Dorothy Provine would go on to make several guest appearances on television shows throughout the Sixties. Among the shows she on which she guest starred were The Red Skelton Show, 77 Sunset Strip, Hawaiian Eye, The Gallant Men, The Garry Moore Show, Dr. Kildare, The Man From U.N.C.L.E., The Dean Martin Show, The Danny Thomas Hour, The F.B.I., and Love, American Style. in 1962, with the cancellation of The Roaring 20's, Warner Brothers wanted to cast her in the series The Perils of Pauline. Reportedly, Miss Provine  refused to do the series, asking that she be cast in a movie instead. The series never emerged. She appeared in Bob Hope's Christmas shows for the troops multiple times during the decade.
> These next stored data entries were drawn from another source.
(** C8: two runs of [fitTab] with the same [N] and the same sample count, on
    reflectance models that sample alike at the cell centres
    [((i+0.5)/Nsample, (j+0.5)/Nsample)] of the stratified grid and evaluate
    alike, leave the same matrices and the same amplitudes, entry for entry,
    whatever the arrays and the lobe held before; and they print the same. *)
Theorem fitTab_deterministic (tab tab' : list mat3) (tabAmplitude tabAmplitude' : list vec2)
    (N : Z) (brdf brdf' : Brdf) (ltc0 ltc0' : LTC Cache) :
  (0 <= N)%Z ->
  length tab = Z.to_nat (N * N) -> length tab' = Z.to_nat (N * N) ->
  length tabAmplitude = Z.to_nat (N * N) -> length tabAmplitude' = Z.to_nat (N * N) ->
  same_on_grid brdf brdf' ->
  run_tab (fitTab ops NelderMead tab tabAmplitude N brdf ltc0) =
    run_tab (fitTab ops NelderMead tab' tabAmplitude' N brdf' ltc0') /\
  run_tabAmplitude (fitTab ops NelderMead tab tabAmplitude N brdf ltc0) =
    run_tabAmplitude (fitTab ops NelderMead tab' tabAmplitude' N brdf' ltc0') /\
  run_cout (fitTab ops NelderMead tab tabAmplitude N brdf ltc0) =
    run_cout (fitTab ops NelderMead tab' tabAmplitude' N brdf' ltc0').
Proof.
  intros HN L1 L1' L2 L2' Hsame.
  rewrite <- (fitTab_same brdf brdf' Hsame tab' tabAmplitude' N ltc0').
  destruct (tables_agree tab tab' tabAmplitude tabAmplitude' N brdf ltc0 ltc0'
              L1 L1' L2 L2' HN) as [E1 E2].
  split; [exact E1|]. split; [exact E2|].
  rewrite !fitTab_all_cells.
  destruct (Nat.eq_dec (length (cells N)) 0%nat) as [E0|E0].
  - rewrite E0. reflexivity.
  - apply (runs_agree tab tab' tabAmplitude tabAmplitude' N brdf ltc0 ltc0'
             L1 L1' L2 L2'). lia.
Qed.
End Determinism.

(** ** The table [fitTab] leaves *)

(** Every index below [N*N] is the index [a + t*N] of a cell of the grid. *)
Lemma table_index_cell (N : Z) (i : nat) :
  (0 <= N)%Z -> (i < Z.to_nat (N * N))%nat ->
  exists a t : Z, (0 <= a < N)%Z /\ (0 <= t < N)%Z /\ i = Z.to_nat (a + t * N).
Proof.
  intros HN Hi. assert (0 < N)%Z as HN' by nia.
  exists (Z.of_nat i mod N)%Z, (Z.of_nat i / N)%Z.
  pose proof (Z.div_mod (Z.of_nat i) N ltac:(lia)) as E.
  pose proof (Z.mod_pos_bound (Z.of_nat i) N HN') as Hm.
  assert (0 <= Z.of_nat i / N < N)%Z as Hq.
  { split; [apply Z.div_pos; lia|]. apply Z.div_lt_upper_bound; nia. }
  split; [exact Hm|]. split; [exact Hq|]. nia.
Qed.

(** The cells [fitTab] visits are all different. *)
Lemma NoDup_cells (N : Z) : NoDup (cells N).
Proof.
  apply NoDup_alt. intros i j [a t] Hi Hj.
  apply cells_lookup_inv in Hi, Hj. destruct Hi as (_ & _ & ->), Hj as (_ & _ & ->).
  reflexivity.
Qed.

(** The cells visited are those of the grid. *)
Lemma In_cells (N a t : Z) :
  In (a, t) (cells N) <-> (0 <= a < N)%Z /\ (0 <= t < N)%Z.
Proof.
  split.
  - intros Hin. apply list_elem_of_In, list_elem_of_lookup in Hin.
    destruct Hin as [k Hk]. apply cells_lookup_inv in Hk. split; apply Hk.
  - intros [Ha Ht]. apply list_elem_of_In, list_elem_of_lookup.
    exists (cell_index N a t). apply lookup_cells; assumption.
Qed.

Lemma cell_index_order (N a t a' t' : Z) :
  (0 <= a < N)%Z -> (0 <= t < N)%Z -> (0 <= a' < N)%Z -> (0 <= t' < N)%Z ->
  (cell_index N a t < cell_index N a' t')%nat <-> (a' < a \/ a' = a /\ t' < t)%Z.
Proof.
  intros Ha Ht Ha' Ht'. unfold cell_index. split; intros Hlt; nia.
Qed.

Section Table.
Context `{Scalar}.
Context {Cache : Type}.
Variable ops : LobeOps Cache.
Variable NelderMead : Optimizer.
Variable tab : list mat3.
Variable tabAmplitude : list vec2.
Variable N : Z.
Variable brdf : Brdf.
Variable ltc0 : LTC Cache.
Hypothesis length_tab : length tab = Z.to_nat (N * N).
Hypothesis length_tabAmplitude : length tabAmplitude = Z.to_nat (N * N).
Local Open Scope fl_scope.

Local Abbreviation final := (fitTab ops NelderMead tab tabAmplitude N brdf ltc0).

(** What the tables hold for a cell when [fitTab] returns: what was stored
    when the cell was visited. *)
Lemma final_table (a t : Z) (c : CellLog Cache) :
  (0 <= a < N)%Z -> (0 <= t < N)%Z ->
  run_cout final !! cell_index N a t = Some c ->
  run_tab final !! Z.to_nat (a + t * N) = Some (log_stored c) /\
  run_tabAmplitude final !! Z.to_nat (a + t * N) =
    Some (mkvec2 (amplitude (log_fit c)) (of_int 0)).
Proof.
  intros Ha Ht Hc. rewrite fitTab_all_cells in *.
  apply (table_holds ops NelderMead tab tabAmplitude N brdf ltc0
           length_tab length_tabAmplitude (length (cells N)) ltac:(lia)
           (cell_index N a t) a t c).
  - apply lookup_cells; assumption.
  - exact Hc.
Qed.

(** The frame of the fitted lobe of a cell: the identity in the column
    [t = N-1], the frame around the average direction elsewhere. *)
Lemma fitted_frame (a t : Z) (c : CellLog Cache) :
  (0 <= a < N)%Z -> (0 <= t < N)%Z ->
  run_cout final !! cell_index N a t = Some c ->
  (t = N - 1 -> identity_frame (log_fit c))%Z /\
  (t < N - 1 ->
   frame_around (computeAverageDir brdf (cell_V N t) (cell_alpha N a)) (log_fit c))%Z.
Proof.
  intros Ha Ht Hc.
  destruct (cell_fit ops NelderMead tab tabAmplitude N brdf ltc0
              length_tab length_tabAmplitude a t c Ha Ht Hc)
    as (_ & _ & (FX & FY & FZ) & _).
  destruct (cell_entry ops NelderMead tab tabAmplitude N brdf ltc0
              length_tab length_tabAmplitude a t Ha Ht)
    as (c' & Hc' & _ & _ & _ & _ & _ & _ & Ed & _).
  rewrite Hc in Hc'. injection Hc' as <-.
  split.
  - intros ->.
    destruct (grazing_guess ops NelderMead tab tabAmplitude N brdf ltc0
                length_tab length_tabAmplitude a c Ha Hc) as (_ & (GX & GY & GZ) & _).
    repeat split; congruence.
  - intros Hlt.
    destruct (interior_guess ops NelderMead tab tabAmplitude N brdf ltc0
                length_tab length_tabAmplitude a t c Ha ltac:(lia) Hc)
      as (_ & (GX & GY & GZ) & _).
    rewrite Ed in GX, GZ. repeat split; congruence.
Qed.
In 1963 she appeared with George Burns in Las Vegas as his partner in his nightclub act.

Throughout the Sixties Dorothy Provine also appeared in high profile roles in major motion pictures.In 1963 she played Ethel Merman's daughter and Milton Berle's wife (even though she was young enough to be his daughter...) in the epic comedy It's a Mad Mad Mad Mad World. That same year she appeared in the moive Wall of Noise. In 1964 she starred as Jack Lemmon's wife in the movie Good Neighbour Sam. Miss Provine co-starred with Jack Lemmon once more in Black Edwards' film The Great Race in 1965. That same year she appeared as Hayley Mills' older sister in That Darn Cat. In 1967 she played the romantic interest in the caper comedy Who's Minding the Mint. In 1968 she appeared in her last film, as the romantic interest in the comedy Never a Dull Moment.
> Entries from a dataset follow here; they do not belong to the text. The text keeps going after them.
(** * claim_password.py: derivation of the password from two storage slots

    The script adds the two integers read from the storage slots, encodes
    the sum on 32 bytes (big-endian), hashes the encoding with Keccak-256
    and reads the digest back as a big-endian integer.

    Python integers are modelled as [Z], [bytes] objects as [list byte], a
    raised exception as the [Raise] case of [result].  The hash object of
    [Crypto.Hash.keccak] (pycryptodome, a package the script imports, not
    part of the repository) is modelled after the Keccak reference: a
    1600-bit sponge of 25 lanes of 64 bits, each lane an [N] below [2^64].
    The final [print] is not modelled. *)

From Stdlib Require Import ZArith NArith List String Lia Bool.
From Stdlib Require Import Init.Byte.
From Stdlib Require Import DecimalString DecimalZ.
Import ListNotations.

Local Open Scope Z_scope.

(** ** Python exceptions and the error monad *)

Inductive exn : Type :=
| OverflowError (msg : string)
| TypeError (msg : string)
| ValueError (msg : string)
| NameError (msg : string).

Inductive result (A : Type) : Type :=
| Ok (a : A)
| Raise (e : exn).

Arguments Ok {A} a.
Arguments Raise {A} e.

Definition bind {A B : Type} (r : result A) (f : A -> result B) : result B :=
  match r with
  | Ok a => f a
  | Raise e => Raise e
  end.

Notation "x <- r ;; k" := (bind r (fun x => k))
  (at level 61, r at next level, right associativity).

(** ** Bytes *)

Definition bytes := list byte.

Definition byte_of_N (n : N) : byte :=
  match Byte.of_N (n mod 256) with
  | Some b => b
  | None => x00
  end.

Definition byte_of_Z (z : Z) : byte := byte_of_N (Z.to_N (z mod 256)).

Definition Z_of_byte (b : byte) : Z := Z.of_N (Byte.to_N b).

(** ** Keccak-f[1600] *)

Module Keccak.

Local Open Scope N_scope.

Definition lane := N.
Definition state := list lane.

Definition mask64 : N := 0xFFFFFFFFFFFFFFFF.

Definition ROL64 (a : lane) (n : N) : lane :=
  N.lor (N.land (N.shiftl a n) mask64) (N.shiftr a (64 - n)).

Definition NOT64 (a : lane) : lane := N.lxor a mask64.

(** [A[x][y]] is stored at index [x + 5 * y]. *)
Definition idx (x y : nat) : nat := (x mod 5 + 5 * (y mod 5))%nat.

Definition get (A : state) (x y : nat) : lane := nth (idx x y) A 0.

Definition RC : list lane :=
  [ 0x0000000000000001; 0x0000000000008082; 0x800000000000808A;
    0x8000000080008000; 0x000000000000808B; 0x0000000080000001;
    0x8000000080008081; 0x8000000000008009; 0x000000000000008A;
    0x0000000000000088; 0x0000000080008009; 0x000000008000000A;
    0x000000008000808B; 0x800000000000008B; 0x8000000000008089;
    0x8000000000008003; 0x8000000000008002; 0x8000000000000080;
    0x000000000000800A; 0x800000008000000A; 0x8000000080008081;
    0x8000000000008080; 0x0000000080000001; 0x8000000080008008 ].

(** Rotation offsets, at index [x + 5 * y]. *)
Definition ROT : list N :=
  [  0;  1; 62; 28; 27;
    36; 44;  6; 55; 20;
     3; 10; 43; 25; 39;
    41; 45; 15; 21;  8;
    18;  2; 61; 56; 14 ].

Definition coords : list (nat * nat) :=
  flat_map (fun y => map (fun x => (x, y)) (seq 0 5)) (seq 0 5).

Definition theta (A : state) : state :=
  let C := fun x =>
    N.lxor (get A x 0) (N.lxor (get A x 1) (N.lxor (get A x 2)
      (N.lxor (get A x 3) (get A x 4)))) in
  let D := fun x => N.lxor (C (x + 4)%nat) (ROL64 (C (x + 1)%nat) 1) in
  map (fun '(x, y) => N.lxor (get A x y) (D x)) coords.

(** rho and pi: [B[y][2x+3y] = ROL64 (A[x][y], ROT[x][y])]; the lane written
    at [(X, Y)] comes from [x = X + 3 * Y], [y = X]. *)
Definition rho_pi (A : state) : state :=
  map (fun '(X, Y) =>
         let x := (X + 3 * Y)%nat in
         let y := X in
         ROL64 (get A x y) (nth (idx x y) ROT 0)) coords.

Definition chi (B : state) : state :=
  map (fun '(x, y) =>
         N.lxor (get B x y)
                (N.land (NOT64 (get B (x + 1) y)) (get B (x + 2) y))) coords.

Definition iota (rc : lane) (A : state) : state :=
  match A with
  | [] => []
  | a :: A' => N.lxor a rc :: A'
  end.

Definition round (A : state) (rc : lane) : state :=
  iota rc (chi (rho_pi (theta A))).

Definition keccak_f (A : state) : state := fold_left round RC A.

Definition zero_state : state := repeat 0 25.

(** Lanes are read from and written to byte strings in little-endian
    order. *)
Definition lane_of_bytes (bs : bytes) : lane :=
  fold_right (fun b acc => Byte.to_N b + 256 * acc) 0 bs.

Definition bytes_of_lane (a : lane) : bytes :=
  map (fun j => byte_of_N (N.shiftr a (8 * N.of_nat j))) (seq 0 8).

Definition state_bytes (A : state) : bytes :=
  flat_map (fun i => bytes_of_lane (nth i A 0)) (seq 0 25).

(** xor a block of at most 200 bytes into the state *)
Definition xor_block (A : state) (block : bytes) : state :=
  map (fun i => N.lxor (nth i A 0)
                       (lane_of_bytes (firstn 8 (skipn (8 * i) block))))
      (seq 0 25).

(** *** The sponge, as the hash object drives it

    [absorb] copies the data into the buffer and, each time the buffer
    holds [rate] bytes, xors it into the state and applies the
    permutation.  [finish] pads the outstanding bytes (first padding byte
    [padding], last byte or-ed with 0x80), absorbs them and returns the
    state from which the digest is copied. *)

Fixpoint absorb (rate : nat) (A : state) (buf data : bytes) : state * bytes :=
  match data with
  | [] => (A, buf)
  | b :: data' =>
      let buf' := (buf ++ [b])%list in
      if (List.length buf' =? rate)%nat
      then absorb rate (keccak_f (xor_block A buf')) [] data'
      else absorb rate A buf' data'
  end.

Fixpoint set_nth (i : nat) (f : byte -> byte) (bs : bytes) : bytes :=
  match bs, i with
  | [], _ => []
  | b :: bs', O => f b :: bs'
  | b :: bs', S i' => b :: set_nth i' f bs'
  end.

Definition or_byte (m : N) (b : byte) : byte := byte_of_N (N.lor (Byte.to_N b) m).

Definition pad (rate : nat) (padding : byte) (buf : bytes) : bytes :=
  let zeroed := (buf ++ repeat x00 (rate - List.length buf))%list in
  let first := set_nth (List.length buf) (fun _ => padding) zeroed in
  set_nth (rate - 1) (or_byte 0x80) first.

Definition finish (rate : nat) (padding : byte) (A : state) (buf : bytes) : state :=
  keccak_f (xor_block A (pad rate padding buf)).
In 1969 Dorothy Provine married director Robert Day. Their first son was born later that year. Happy in her married life, Miss Provine retired from acting. After 1970, she would appear only twice more on screen, in episodes of Police Story and Police Woman.

In the early Sixties there was no shortage of leggy blondes in Hollywood, yet Dorothy Provine made an impression as few would. In 1961 Rick Du Brow of UPI called her "TV's 'It Girl." Time magazine attributed Miss Provine with keeping the series The Roaring 20's  afloat. It was not simply that Dorothy Provine was beautiful, but she was also a fine actress and comedienne. She was both intelligent and funny, with nearly perfect timing for comedy. As Emmeline in It's a Mad Mad Mad Mad World she held her own against both Milton Berle and Ethel Merman. In The Great Race she shined as bright as Tony Curtis and Jack Lemmon. Miss Provine was such an actress that she could adapt to nearly any setting. Over the years she played in television shows and movies set in Alaska during the Gold Rush, New York in the 1920's, the Great Auto Race of 1908, several Westerns, and, of course, 1960's America. She could also play a wide variety of roles, from bank robber Bonnie Parker to Milton Berle's strong willed wife Emmeline to Hayley Mills' big sister to a number of romantic interests, and she did all of them well. The reason Dorothy Provine was so much in demand in the Sixties is quite simply that she had enormous talent, something for which she will long be remembered.

1 comment:

Millie said...

What a lovely tribute! I really loved her! I've always enjoyed anything she was a part of! She will be missed.